La question des fichiers est extrêmement sensible, en particulier celle du fichier européen PNR. Celui-ci porterait sur l'ensemble des déplacements entre l'Europe et les pays tiers. Ce fichier, qui n'est prévu que par un projet de directive, a fait l'objet des plus vives réserves du Parlement européen, du contrôleur européen à la protection des données personnelles et des Cnil européennes. La commission des lois, consciente de la nécessité de donner au renseignement les moyens d'une action efficace, n'est pas moins attachée à la défense des libertés publiques. Aussi nous sommes-nous attachés à définir les prérogatives de l'unité de gestion du traitement automatisé qui doit être créée. À cause du gigantisme de ces fichiers, les questions de ciblage et de profilage doivent donner lieu à une expertise particulière, humaine, avant 2017. Enfin, notre commission des lois ne peut que faire siennes les résolutions votées par le Sénat à l'initiative de MM. Détraigne et Sutour.

Concernant la géolocalisation, sur laquelle nous avons eu un dialogue fructueux avec le ministère, nous estimons que les dispositions afférentes doivent être intégrées dans la loi de 1991 sur les interceptions. Personne n'ignore, en effet, qu'un dispositif transitoire vient d'être prorogé dans la loi sur le terrorisme ; donnons-lui de la solidité.

Pour finir, quelques considérations sur la justice. Après un long débat, notre commission a décidé de vous suivre sur le monopole du parquet pour engager l'action publique sur les faits impliquant des militaires en temps de guerre ou en Opex. En revanche, nous ne vous suivrons pas sur la présomption simple, principe selon lequel ne serait pas déclenchée systématiquement une enquête en recherche des causes de la mort d'un militaire. Celle-ci, symbolique, serait dépourvue d'effets, a finement observé le conseil supérieur de la fonction militaire.

La commission des lois a donné un avis favorable à ce projet de loi, attendu par nos soldats dont je veux saluer l'engagement au service de la nation ! (Applaudissements)

M. Jean-Louis Carrère, président et rapporteur de la commission des affaires étrangères.  - La commission demande la réserve de l'examen de l'article 2 relatif au rapport annexé, après l'article 37. Je n'innove pas, tous mes prédécesseurs en ont usé ainsi.

Notre commission se réunit dans quelques instants dans notre ancienne salle 216, qui est devenue celle de la commission des lois.

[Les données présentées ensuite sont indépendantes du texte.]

Definition resolve_hosted_tool (name : string) : result A Z :=
  match get_hosted_tool (W := W) name HOSTED_REMOTE_TOOL_SOURCES tools with
  | Ok t => Ok t
  | Err LookupNotFound => Err NOT_FOUND
  | Err LookupApprovalGated => Err FORBIDDEN
  | Err LookupIneligible => Err BAD_REQUEST
  end.

Definition tool_error_status (e : ToolFailure) : Z :=
  match e with
  | TfInvalidParameters _ => BAD_REQUEST
  | TfNotAuthorized _ => FORBIDDEN
  | TfRateLimited _ => TOO_MANY_REQUESTS
  | _ => BAD_GATEWAY
  end.

(** The context a remote call runs in. *)
Definition remote_context (job : Uuid) (name : string) : JobContext :=
  with_user job now user_id "Hosted remote tool" ("Hosted execution of " +:+ name).

(** A call that never ends has no answer: [tool_execute] says so with [None]; there is no timeout around it. *)
Definition execute_hosted_remote_tool (job : Uuid) (name : string) (params : json) (w : W) :
    W * option (result ToolOutput Z) :=
  match resolve_hosted_tool name with
  | Err code => (w, Some (Err code))
  | Ok t =>
      if is_required (requires_approval (W := W) t params) then (w, Some (Err FORBIDDEN))
      else
        let '(w, r) := tool_execute t params (remote_context job name) w in
        (w, match r with
            | Some (Ok out) => Some (Ok out)
            | Some (Err e) => Some (Err (tool_error_status e))
            | None => None
            end)
  end.

Definition execute_remote_tool (job : Uuid) (name : string) (params : json) (s : St) : St * option Reply :=
  let '(w, r) := execute_hosted_remote_tool job name params (api_world s) in
  (with_world w s, match r with
                   | Some (Ok out) => Some (RpToolOutput out)
                   | Some (Err code) => Some (RpStatus code)
                   | None => None
                   end).

(** *** Reports *)

Definition report_status (job : Uuid) (u : StatusUpdate) (s : St) : St * Reply :=
  (with_orch (update_worker_status job (su_message u) (su_iteration u) (api_orch s)).1 s, RpStatus OK_STATUS).

Definition report_complete (job : Uuid) (r : CompletionReport) (s : St) : St * Reply :=
  let res := {| cr_success := rep_success r; cr_message := rep_message r |} in
  (with_orch (complete_container_job h job res (api_orch s)).1 s, RpDone).

(** [payload.data.get(key).and_then(as_str).unwrap_or(other)] *)
Definition data_str (data : json) (key other : string) : string :=
  default other (json_get data key ≫= json_as_string).

Definition sse_event (job : Uuid) (e : JobEventType) (data : json) : ApiSse :=
  let id := uuid_to_string job in
  match e with
  | EvMessage => ApiJobMessage id (data_str data "role" "assistant") (data_str data "content" "")
  | EvToolUse => ApiJobToolUse id (data_str data "tool_name" "unknown") (default JNull (json_get data "input"))
  | EvToolResult => ApiJobToolResult id (data_str data "tool_name" "unknown") (data_str data "output" "")
  | EvResult => ApiJobResult id (data_str data "status" "unknown") (json_get data "session_id" ≫= json_as_string)
  | EvStatus | EvUnknown => ApiJobStatus id (data_str data "message" "")
  end.

Definition job_event_handler (job : Uuid) (e : JobEventType) (data : json) (s : St) : St * Reply :=
  let saved := if has_store then api_saved s ++ [(job, job_event_as_wire e, data)] else api_saved s in
  let sent := if has_tx then api_sent s ++ [(job, sse_event job e data)] else api_sent s in
  (with_events sent saved s, RpStatus OK_STATUS).

(** *** Prompts and credentials *)

Definition get_prompt_handler (job : Uuid) (s : St) : St * Reply :=
  match api_prompts s !! job with
  | Some (prompt :: prompts) =>
      (with_prompts (match prompts with
                     | [] => delete job (api_prompts s)
                     | _ => <[job := prompts]> (api_prompts s)
                     end) s, RpPrompt prompt)
  | _ => (s, RpStatus NO_CONTENT)
  end.

(** The loop over the grants. *)
Fixpoint serve_credentials (x : S) (grants : list CredentialGrant) (credentials : list CredentialResponse) :
    S * result (list CredentialResponse) Z :=
  match grants with
  | [] => (x, Ok credentials)
  | grant :: grants =>
      match get_decrypted x user_id (grant_secret grant) with
      | Err _ => (x, Err INTERNAL_SERVER_ERROR)
      | Ok decrypted =>
          let x := match secret_id x user_id (grant_secret grant) with
                   | Ok id => (record_usage x id).1
                   | Err _ => x
                   end in
          serve_credentials x grants
            (credentials ++ [{| cred_env_var := grant_env_var grant; cred_value := decrypted |}])
      end
  end.

Definition get_credentials_handler (job : Uuid) (s : St) : St * Reply :=
  match get_grants (or_tokens (api_orch s)) job with
  | Some (grant :: rest) =>
      match api_secrets s with
      | None => (s, RpStatus SERVICE_UNAVAILABLE)
      | Some x =>
          let '(x, r) := serve_credentials x (grant :: rest) [] in
          (with_secrets x s, match r with Ok l => RpCredentials l | Err code => RpStatus code end)
      end
  | _ => (s, RpStatus NO_CONTENT)
  end.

M. Jean-Pierre Sueur, président et rapporteur pour avis de la commission des lois.  - Ce n'est pas la guerre ! Nous coopérons. (Sourires)

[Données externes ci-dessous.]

Definition job_prompt_execute (params : json) (user : string) (m : ContextManager)
    (queue : gmap Uuid (list PendingPrompt)) : gmap Uuid (list PendingPrompt) * result JobToolOutput ToolFailure :=
  match own_job params user m with
  | Err e => (queue, Err e)
  | Ok job =>
      match json_get params "content" ≫= json_as_string with
      | None => (queue, Err (TfInvalidParameters "missing 'content' parameter"))
      | Some content =>
          let done := default false (json_get params "done" ≫= json_as_bool) in
          (<[job := default [] (queue !! job) ++ [{| pp_content := content; pp_done := done |}]]> queue,
           Ok (JoQueued job done))
      end
  end.

(** *** [create_job] *)

(** [scheduler] is [dispatch_job] of the scheduler, when the slot is filled. *)
Definition execute_local (scheduler : option (ContextManager → string → string → string → ContextManager * result Uuid string))
    (fresh : Uuid) (now : Utc) (title description user : string) (m : ContextManager) : ContextManager * CreateOutput :=
  match scheduler with
  | Some dispatch_job =>
      let '(m, r) := dispatch_job m user title description in
      (m, match r with Ok job => CoInProgress job title | Err e => CoError e end)
  | None =>
      let '(m, r) := create_job_for_user m fresh now user title description in
      (m, match r with Ok job => CoPending job title | Err e => CoError (job_error_display e) end)
  end.

(** What [create_job] does with its parameters: run a local job, or a job in a container. *)
Inductive CreatePlan :=
| PlanLocal (title description : string)
| PlanSandbox (e : SandboxExecution).

Definition create_job_plan {S : Type} `{!SecretExists S} (sandbox_enabled : bool) (secrets : option S) (params : json)
    (user : string) : result CreatePlan ToolFailure :=
  match require_str params "title" with
  | Err e => Err e
  | Ok title =>
      match require_str params "description" with
      | Err e => Err e
      | Ok description =>
          if negb sandbox_enabled then Ok (PlanLocal title description)
          else
            match parse_credentials secrets params user with
            | Err e => Err e
            | Ok grants =>
                Ok (PlanSandbox {|
                  se_task := title +:+ newline +:+ newline +:+ description;
                  se_explicit_dir := path_from <$> (json_get params "project_dir" ≫= json_as_string);
                  se_wait := default true (json_get params "wait" ≫= json_as_bool);
                  se_mode := if bool_decide ((json_get params "mode" ≫= json_as_string) = Some "claude_code")
                             then ModeClaudeCode else ModeWorker;
                  se_grants := grants; se_user_id := user |})
            end
      end
  end.
End Tools.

M. Jean-Yves Le Drian, ministre de la défense.  - L'avis est favorable.

La réserve est de droit.

La séance est suspendue à midi quarante.

6

M. le président.  - Amendement n°52, présenté par le Gouvernement.

Alinéa 358

Supprimer les mots :

(hors dépenses « hors socle »)

M. Jean-Yves Le Drian, ministre.  - Ne remettons pas en cause la trajectoire de redressement des finances publiques par une clause de revoyure sur les dépenses « hors socle ». Le Premier ministre a arbitré.

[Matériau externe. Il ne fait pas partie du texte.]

(** * kdtreed: the command parser and the session loop

    A shallow embedding of [daemon.go] and of the second source file (whose
    parser is textually identical and whose [HandleRequest] differs),
    followed by the properties of the specification that can be stated
    over it.

    Conventions.
    - A Go [string] is a sequence of bytes: [list ascii].  [bs "ADD"] is the
      byte sequence of a literal.
    - [int] is the 64-bit Go [int]; values are kept in [Z] and the only
      place where the range matters ([strconv.Atoi]) clamps explicitly.
    - A [float64] that holds an integral value is represented by that value
      in [Z]; [float64_of_int] is the int-to-float64 conversion (round to
      nearest, ties to even).
    - A Go function that mutates [*Expr] and may panic is a function
      [Expr -> option (A * Expr)]; [None] is a run-time panic. *)

From Stdlib Require Import Ascii String.
From Stdlib Require Import List ZArith Lia Bool Arith Permutation Sorted.
Import ListNotations.

Set Implicit Arguments.
Local Open Scope list_scope.

(** ** Bytes and strings *)

Definition bytes := list ascii.

Definition bs (s : string) : bytes := list_ascii_of_string s.

Definition bytes_eqb (a b : bytes) : bool :=
  if list_eq_dec ascii_dec a b then true else false.

Definition is_digit (c : ascii) : bool :=
  (48 <=? nat_of_ascii c) && (nat_of_ascii c <=? 57).

(** ** The fragment of [regexp] the daemon uses

    Patterns are kept in compiled form.  The alphabet of every token of
    the daemon is ASCII, so matching byte by byte agrees with Go's
    matching rune by rune. *)

Inductive regex : Type :=
| Eps : regex
| Lit : ascii -> regex
| Range : ascii -> ascii -> regex
| Cat : regex -> regex -> regex
| Alt : regex -> regex -> regex
| Plus : regex -> regex.

Definition in_range (lo hi c : ascii) : bool :=
  (nat_of_ascii lo <=? nat_of_ascii c) && (nat_of_ascii c <=? nat_of_ascii hi).

Section Matcher.
Variable A : Type.

(** One or more iterations, greedy: after each iteration that consumed
    input, another one is tried before the continuation. *)
Fixpoint plus_loop (m : bytes -> (bytes -> option A) -> option A)
         (fuel : nat) (s : bytes) (k : bytes -> option A) : option A :=
  m s (fun s' =>
    if length s' <? length s then
      match fuel with
      | S f =>
          match plus_loop m f s' k with
          | Some v => Some v
          | None => k s'
          end
      | O => k s'
      end
    else k s').

(** Backtracking matcher with the priorities of Go's regexp
    (leftmost-first: the left alternative first, repetition greedy).
    [k] receives what is left of the input after the match. *)
Fixpoint rmatch (r : regex) (s : bytes) (k : bytes -> option A) : option A :=
  match r with
  | Eps => k s
  | Lit c =>
      match s with
      | c' :: s' => if Ascii.eqb c c' then k s' else None
      | [] => None
      end
  | Range lo hi =>
      match s with
      | c' :: s' => if in_range lo hi c' then k s' else None
      | [] => None
      end
  | Cat a b => rmatch a s (fun s' => rmatch b s' k)
  | Alt a b =>
      match rmatch a s k with
      | Some v => Some v
      | None => rmatch b s k
      end
  | Plus a => plus_loop (fun s0 k0 => rmatch a s0 k0) (length s) s k
  end.
End Matcher.

(** The prefix of [s] matched by [r], when [r] matches at the start of [s]. *)
Definition match_prefix (r : regex) (s : bytes) : option bytes :=
  match rmatch r s (fun rest => Some (length rest)) with
  | Some n => Some (firstn (length s - n) s)
  | None => None
  end.

(** [regexp.Find]: the leftmost match, searched from every offset.
    The result is the offset and the matched text. *)
Fixpoint find_at (r : regex) (off : nat) (s : bytes) : option (nat * bytes) :=
  match match_prefix r s with
  | Some m => Some (off, m)
  | None =>
      match s with
      | [] => None
      | _ :: s' => find_at r (S off) s'
      end
  end.

Definition Find (r : regex) (s : bytes) : option bytes :=
  match find_at r 0 s with
  | Some (_, m) => Some m
  | None => None
  end.

(** [regexp.FindAllString r s (-1)]: successive non-overlapping matches.  An
    empty match directly after the previous match is dropped, and the
    search then moves one byte forward. *)
Fixpoint find_all (r : regex) (fuel : nat) (prev_end : bool) (s : bytes)
  : list bytes :=
  match fuel with
  | O => []
  | S f =>
      match find_at r 0 s with
      | None => []
      | Some (off, m) =>
          match m with
          | [] =>
              let tail :=
                match skipn off s with
                | [] => []
                | _ :: s' => find_all r f false s'
                end in
              if prev_end && (off =? 0) then tail else [] :: tail
          | _ :: _ => m :: find_all r f true (skipn (off + length m) s)
          end
      end
  end.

M. Jean-Louis Carrère, rapporteur.  - Certes ! Nous sommes conscients des efforts faits pour contenir l'évolution de la masse salariale mais avec votre système, plus il sera difficile de reconvertir les militaires, plus il faudra comprimer les rémunérations ou accentuer la déflation des effectifs... C'est la double peine. Je comprends que Bercy y soit favorable mais la régulation ne doit s'opérer que sur le fondement de dépenses sur lesquelles le ministère peut agir. Faisons le bonheur de M. le ministre malgré lui !

L'amendement n°52 n'est pas adopté.

L'article 2, modifié, est adopté.

Interventions sur l'ensemble

Mme Nathalie Goulet .  - Une fraction de seconde pour dire que la majorité du groupe UDI-UC votera ce texte qui doit beaucoup aux efforts de diplomatie et à l'énergie employés par notre président-rapporteur.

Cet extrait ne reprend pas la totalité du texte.